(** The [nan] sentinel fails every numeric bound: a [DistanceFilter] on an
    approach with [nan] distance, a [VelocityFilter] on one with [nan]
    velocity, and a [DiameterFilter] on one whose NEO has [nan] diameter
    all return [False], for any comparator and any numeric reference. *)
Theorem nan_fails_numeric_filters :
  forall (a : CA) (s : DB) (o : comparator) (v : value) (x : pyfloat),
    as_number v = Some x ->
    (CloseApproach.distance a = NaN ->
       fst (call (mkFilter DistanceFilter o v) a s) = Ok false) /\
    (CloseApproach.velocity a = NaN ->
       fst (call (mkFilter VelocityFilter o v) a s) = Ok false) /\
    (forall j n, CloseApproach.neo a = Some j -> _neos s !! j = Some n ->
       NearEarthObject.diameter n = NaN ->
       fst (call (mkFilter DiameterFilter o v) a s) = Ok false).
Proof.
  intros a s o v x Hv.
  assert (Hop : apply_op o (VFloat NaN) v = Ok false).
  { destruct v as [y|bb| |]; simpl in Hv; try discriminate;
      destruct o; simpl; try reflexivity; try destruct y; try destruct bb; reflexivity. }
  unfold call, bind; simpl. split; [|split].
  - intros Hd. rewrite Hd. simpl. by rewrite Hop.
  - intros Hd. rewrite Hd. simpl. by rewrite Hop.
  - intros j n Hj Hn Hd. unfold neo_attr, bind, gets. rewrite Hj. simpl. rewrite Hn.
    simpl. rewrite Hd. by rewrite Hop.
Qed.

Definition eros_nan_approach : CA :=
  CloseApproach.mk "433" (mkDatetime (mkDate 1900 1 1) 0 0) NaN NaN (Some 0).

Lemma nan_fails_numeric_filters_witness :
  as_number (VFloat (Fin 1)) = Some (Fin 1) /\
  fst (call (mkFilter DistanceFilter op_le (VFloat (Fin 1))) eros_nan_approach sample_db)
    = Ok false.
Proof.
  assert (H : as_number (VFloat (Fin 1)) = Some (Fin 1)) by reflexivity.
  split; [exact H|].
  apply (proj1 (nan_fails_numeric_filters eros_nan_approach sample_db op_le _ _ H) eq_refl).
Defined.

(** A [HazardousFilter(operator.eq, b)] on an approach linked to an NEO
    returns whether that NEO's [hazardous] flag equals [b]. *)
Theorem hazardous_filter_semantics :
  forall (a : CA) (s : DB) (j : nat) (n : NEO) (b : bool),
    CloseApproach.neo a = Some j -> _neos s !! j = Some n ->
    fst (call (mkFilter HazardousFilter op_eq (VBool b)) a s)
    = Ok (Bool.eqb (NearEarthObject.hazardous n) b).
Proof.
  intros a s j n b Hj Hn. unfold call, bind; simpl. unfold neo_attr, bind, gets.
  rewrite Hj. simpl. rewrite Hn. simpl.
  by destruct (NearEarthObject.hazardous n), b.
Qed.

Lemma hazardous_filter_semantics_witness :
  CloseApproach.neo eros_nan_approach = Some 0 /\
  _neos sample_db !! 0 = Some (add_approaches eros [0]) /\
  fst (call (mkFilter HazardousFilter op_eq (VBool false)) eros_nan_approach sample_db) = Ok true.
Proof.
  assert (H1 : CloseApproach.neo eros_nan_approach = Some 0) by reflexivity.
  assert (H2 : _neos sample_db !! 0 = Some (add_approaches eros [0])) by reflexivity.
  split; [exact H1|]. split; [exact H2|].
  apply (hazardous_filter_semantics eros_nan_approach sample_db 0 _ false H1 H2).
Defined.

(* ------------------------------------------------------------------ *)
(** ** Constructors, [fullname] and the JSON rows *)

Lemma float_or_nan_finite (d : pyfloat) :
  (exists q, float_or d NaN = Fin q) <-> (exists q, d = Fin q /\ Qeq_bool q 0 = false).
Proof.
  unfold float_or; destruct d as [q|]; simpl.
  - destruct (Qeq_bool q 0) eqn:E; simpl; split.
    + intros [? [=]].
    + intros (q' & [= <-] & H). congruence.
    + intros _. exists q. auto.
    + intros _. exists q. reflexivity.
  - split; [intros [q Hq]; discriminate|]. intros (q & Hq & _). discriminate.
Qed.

- Task item -
Your response must consist of every line above, reproduced exactly.

- Solution -
(** The [nan] sentinel fails every numeric bound: a [DistanceFilter] on an
    approach with [nan] distance, a [VelocityFilter] on one with [nan]
    velocity, and a [DiameterFilter] on one whose NEO has [nan] diameter
    all return [False], for any comparator and any numeric reference. *)
Theorem nan_fails_numeric_filters :
  forall (a : CA) (s : DB) (o : comparator) (v : value) (x : pyfloat),
    as_number v = Some x ->
    (CloseApproach.distance a = NaN ->
       fst (call (mkFilter DistanceFilter o v) a s) = Ok false) /\
    (CloseApproach.velocity a = NaN ->
       fst (call (mkFilter VelocityFilter o v) a s) = Ok false) /\
    (forall j n, CloseApproach.neo a = Some j -> _neos s !! j = Some n ->
       NearEarthObject.diameter n = NaN ->
       fst (call (mkFilter DiameterFilter o v) a s) = Ok false).
Proof.
  intros a s o v x Hv.
  assert (Hop : apply_op o (VFloat NaN) v = Ok false).
  { destruct v as [y|bb| |]; simpl in Hv; try discriminate;
      destruct o; simpl; try reflexivity; try destruct y; try destruct bb; reflexivity. }
  unfold call, bind; simpl. split; [|split].
  - intros Hd. rewrite Hd. simpl. by rewrite Hop.
  - intros Hd. rewrite Hd. simpl. by rewrite Hop.
  - intros j n Hj Hn Hd. unfold neo_attr, bind, gets. rewrite Hj. simpl. rewrite Hn.
    simpl. rewrite Hd. by rewrite Hop.
Qed.

Definition eros_nan_approach : CA :=
  CloseApproach.mk "433" (mkDatetime (mkDate 1900 1 1) 0 0) NaN NaN (Some 0).

Lemma nan_fails_numeric_filters_witness :
  as_number (VFloat (Fin 1)) = Some (Fin 1) /\
  fst (call (mkFilter DistanceFilter op_le (VFloat (Fin 1))) eros_nan_approach sample_db)
    = Ok false.
Proof.
  assert (H : as_number (VFloat (Fin 1)) = Some (Fin 1)) by reflexivity.
  split; [exact H|].
  apply (proj1 (nan_fails_numeric_filters eros_nan_approach sample_db op_le _ _ H) eq_refl).
Defined.

(** A [HazardousFilter(operator.eq, b)] on an approach linked to an NEO
    returns whether that NEO's [hazardous] flag equals [b]. *)
Theorem hazardous_filter_semantics :
  forall (a : CA) (s : DB) (j : nat) (n : NEO) (b : bool),
    CloseApproach.neo a = Some j -> _neos s !! j = Some n ->
    fst (call (mkFilter HazardousFilter op_eq (VBool b)) a s)
    = Ok (Bool.eqb (NearEarthObject.hazardous n) b).
Proof.
  intros a s j n b Hj Hn. unfold call, bind; simpl. unfold neo_attr, bind, gets.
  rewrite Hj. simpl. rewrite Hn. simpl.
  by destruct (NearEarthObject.hazardous n), b.
Qed.

Lemma hazardous_filter_semantics_witness :
  CloseApproach.neo eros_nan_approach = Some 0 /\
  _neos sample_db !! 0 = Some (add_approaches eros [0]) /\
  fst (call (mkFilter HazardousFilter op_eq (VBool false)) eros_nan_approach sample_db) = Ok true.
Proof.
  assert (H1 : CloseApproach.neo eros_nan_approach = Some 0) by reflexivity.
  assert (H2 : _neos sample_db !! 0 = Some (add_approaches eros [0])) by reflexivity.
  split; [exact H1|]. split; [exact H2|].
  apply (hazardous_filter_semantics eros_nan_approach sample_db 0 _ false H1 H2).
Defined.

(* ------------------------------------------------------------------ *)
(** ** Constructors, [fullname] and the JSON rows *)

Lemma float_or_nan_finite (d : pyfloat) :
  (exists q, float_or d NaN = Fin q) <-> (exists q, d = Fin q /\ Qeq_bool q 0 = false).
Proof.
  unfold float_or; destruct d as [q|]; simpl.
  - destruct (Qeq_bool q 0) eqn:E; simpl; split.
    + intros [? [=]].
    + intros (q' & [= <-] & H). congruence.
    + intros _. exists q. auto.
    + intros _. exists q. reflexivity.
  - split; [intros [q Hq]; discriminate|]. intros (q & Hq & _). discriminate.
Qed.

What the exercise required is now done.